The show gets darker and more idiosyncratic as it goes, the ensemble faring better in the moments that don’t risk inducing a sugar-rush freeze headache. A pair of Real America barflies (Andrew Call and Raymond J. Lee) treat us to a too-short patter scene, vaudeville by way of Hee Haw, and then a rousing, solipsistic country number whose message has been exposed as a lie by recent events: “Nobody cares what I do,” they insist, though in real life reporters and playwrights are lined up to set down the concerns of such forgotten men. Taking the message (and Tim Minchin’s crackerjack melody) to heart, Phil goads them into drunken joyriding and an inevitable police chase, dramatized via comically toylike models.
Matthew Warchus’s staging takes witty advantage of revolving platforms, which allow Phil to seem forever in motion without actually getting anyplace. It also serves the illusion of a pickup truck spinning out of control and, in a rare moment of peaceful beauty, a slo-mo carnival ride. The production is consistently inventive in its craft, especially when, in crisply syncopated montage, it illustrates Phil’s cyclical predicament: He’ll kill himself stage right and then immediately wake up in his b&b bedroom stage center, only to do it all again.
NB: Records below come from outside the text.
(** ** Lists *)

Lemma filter_fmap {A B} (f : A → B) (P : B → Prop) `{∀ x, Decision (P x)} (l : list A) :
  filter P (f <$> l) = f <$> filter (λ x, P (f x)) l.
Proof.
  induction l as [|x l IH]; [done|]. rewrite fmap_cons, !filter_cons, IH.
  by case_decide.
Qed.

Lemma filter_all {A} (P : A → Prop) `{∀ x, Decision (P x)} (l : list A) :
  (∀ x, x ∈ l → P x) → filter P l = l.
Proof.
  induction l as [|x l IH]; intros Hl; [done|]. rewrite filter_cons, decide_True.
  - f_equal. apply IH. intros y Hy. apply Hl. by right.
  - apply Hl. by left.
Qed.

Lemma filter_none {A} (P : A → Prop) `{∀ x, Decision (P x)} (l : list A) :
  (∀ x, x ∈ l → ¬ P x) → filter P l = [].
Proof.
  induction l as [|x l IH]; intros Hl; [done|]. rewrite filter_cons, decide_False.
  - apply IH. intros y Hy. apply Hl. by right.
  - apply Hl. by left.
Qed.

Lemma length_filter_map {A} (P : string * A → Prop) `{∀ x, Decision (P x)} (m : gmap string A) l :
  l ≡ₚ map_to_list m → length (filter P l) = size (filter P m).
Proof.
  intros Hl. rewrite Hl, <-length_map_to_list. apply Permutation_length.
  apply NoDup_Permutation; [apply NoDup_filter, NoDup_map_to_list|apply NoDup_map_to_list|].
  intros [k x]. rewrite list_elem_of_filter, !elem_of_map_to_list, map_lookup_filter_Some.
  naive_solver.
Qed.

(** ** Finite sets of strings *)

Lemma size_new_elem (X D : gset string) f :
  f ∉ X → f ∉ D → size ((X ∪ {[f]}) ∖ D) = S (size (X ∖ D)).
Proof.
  intros. replace ((X ∪ {[f]}) ∖ D) with ({[f]} ∪ (X ∖ D)) by set_solver.
  rewrite size_union, size_singleton by set_solver. done.
Qed.

Lemma size_inter_elem (X D : gset string) f :
  f ∉ D → f ∈ X → size (X ∩ (D ∪ {[f]})) = S (size (X ∩ D)).
Proof.
  intros. replace (X ∩ (D ∪ {[f]})) with ({[f]} ∪ (X ∩ D)) by set_solver.
  rewrite size_union, size_singleton by set_solver. done.
Qed.

(** ** Updating a map with a list of pairs *)

(** [for(p : kvs) { if(m.find(p.first) == m.end()) ++added; m[p.first] = p.second; }] *)
Definition insert_loop {A} (m : gmap string A) (kvs : list (string * A)) : gmap string A * Z :=
  foldl (λ '(m, added) p,
    (<[p.1 := p.2]> m, if bool_decide (m !! p.1 = None) then added + 1 else added)) (m, 0) kvs.

(** The number of distinct keys of the list that are not in [m]. *)
Definition new_keys {A} (m : gmap string A) (kvs : list (string * A)) : Z :=
  Z.of_nat (size (list_to_set (kvs.*1) ∖ dom m : gset string)).

(** Later pairs win. *)
Lemma insert_loop_spec {A} (m : gmap string A) (kvs : list (string * A)) :
  insert_loop m kvs = (list_to_map (reverse kvs) ∪ m, new_keys m kvs).
Proof.
  induction kvs as [|[k v] kvs IH] using rev_ind.
  { unfold insert_loop, new_keys; simpl. rewrite (left_id_L ∅ (∪)).
    by replace (∅ ∖ dom m) with (∅ : gset string) by set_solver. }
  unfold insert_loop in *. rewrite foldl_app, IH; simpl.
  rewrite reverse_app; simpl. rewrite insert_union_l. f_equal.
  unfold new_keys. rewrite fmap_app, list_to_set_app_L; simpl. rewrite (right_id_L ∅ (∪)).
  assert (((list_to_map (reverse kvs) : gmap string A) ∪ m) !! k = None ↔
          k ∉ list_to_set kvs.*1 ∪ dom m) as Hin.
  { rewrite <-not_elem_of_dom, dom_union_L, dom_list_to_map_L, fmap_reverse. set_solver. }
  revert Hin. generalize (list_to_set kvs.*1 : gset string). intros X Hin.
  case_bool_decide as Hnew; rewrite Hin in Hnew.
  - apply not_elem_of_union in Hnew as [??]. rewrite size_new_elem by done. lia.
  - replace ((X ∪ {[k]}) ∖ dom m) with (X ∖ dom m); [done|].
    apply dec_stable in Hnew. apply set_eq. intros x. destruct (decide (x = k)); set_solver.
Qed.

Lemma map_update_non_empty {A} (kvs : list (string * A)) (m : gmap string A) :
  kvs ≠ [] → (list_to_map (reverse kvs) : gmap string A) ∪ m ≠ ∅.
Proof.
  intros Hne E. apply Hne. apply (f_equal dom) in E.
  rewrite dom_union_L, dom_list_to_map_L, fmap_reverse, dom_empty_L in E.
  destruct kvs as [|[k v] kvs]; [done|]. exfalso.
  rewrite fmap_cons, reverse_cons in E. set_solver.
Qed.

Lemma filter_empty_set (P : string → Prop) `{∀ x, Decision (P x)} :
  filter P (∅ : gset string) = ∅.
Proof. apply set_eq. intros x. rewrite elem_of_filter. set_solver. Qed.

(** A map rebuilt from its pairs, in any order. *)
Lemma foldl_insert {K A} `{Countable K} (l : list (K * A)) (m : gmap K A) :
  NoDup l.*1 → foldl (λ m p, <[p.1 := p.2]> m) m l = list_to_map l ∪ m.
Proof.
  revert m. induction l as [|[k a] l IH]; intros m; [simpl; by rewrite (left_id_L ∅ (∪))|].
  intros [Hk Hl]%NoDup_cons. cbn [foldl]. rewrite IH by done. simpl.
  rewrite <-insert_union_l, <-insert_union_r; [done|]. by apply not_elem_of_list_to_map_1.
Qed.

Lemma foldl_insert_perm {K A} `{Countable K} (l : list (K * A)) m :
  l ≡ₚ map_to_list m → foldl (λ m p, <[p.1 := p.2]> m) ∅ l = m.
Proof.
  intros Hl. assert (NoDup l.*1) as Hd by (rewrite Hl; apply NoDup_fst_map_to_list).
  rewrite foldl_insert, (right_id_L ∅ (∪)) by done.
  rewrite <-(list_to_map_to_list m). by apply list_to_map_proper.
Qed.

Lemma fmap_bind {A B C} (f : A → list B) (g : B → C) l : g <$> (l ≫= f) = l ≫= λ a, g <$> f a.
Proof. induction l as [|a l IH]; [done|]. cbn. by rewrite fmap_app, IH. Qed.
Doing it all over again is the theme — and the hope — of this show that’s built to please ’em for years. The team that has crafted it (Danny Rubin, co-screenwriter of the movie, handled the book; Minchin the music and lyrics) honors what worked in Harold Ramis’s original film while picking at its retrograde aspects. Comedies like Ghostbusters (1984) sicced Murray’s character on women whom he annoyed, harassed, and then inexplicably won over; by Scrooged (1988) and Groundhog Day, the screenwriters had accepted that the only way to justify the smarmy hero’s romantic triumphs was to first redeem him. Thus was born the template of studio movie comedies ever since: Funny asshole violates all of society’s rules for 75 minutes, and then, thanks to the love of a long-suffering woman, becomes in the final 15 someone so nice we probably wouldn’t want to watch a comedy about him.
The woman in these stories is a catalyst but still mostly a prize. Doss exhibits a rare-for-Broadway offhandedness in her performance as Phil’s casually hoodied love interest, and she charms while talk-singing much recitative meant to establish her Rita as complex. But songs about not being hung up on waiting for Prince Charming are just a tick more interesting than songs about longing for him. More fascinating is Rita’s response to Phil’s most aggressive come-ons. She clocks him, he deserves it, and Warchus has such control over the tone that, at a Saturday performance in late April, the rollicking crowd went dead silent.
This production is never more at war with its source material than at the start of the second act, when Rebecca Faulkenberry sings “Playing Nancy,” a piercing, honest ballad about her character’s function in the show: “the perky-breasted giggly one-night stand” who is “just a detour on the journey of some man.” Both Doss and Faulkenberry deserve their ovations — and roles that don’t demand meta-theatrical justification.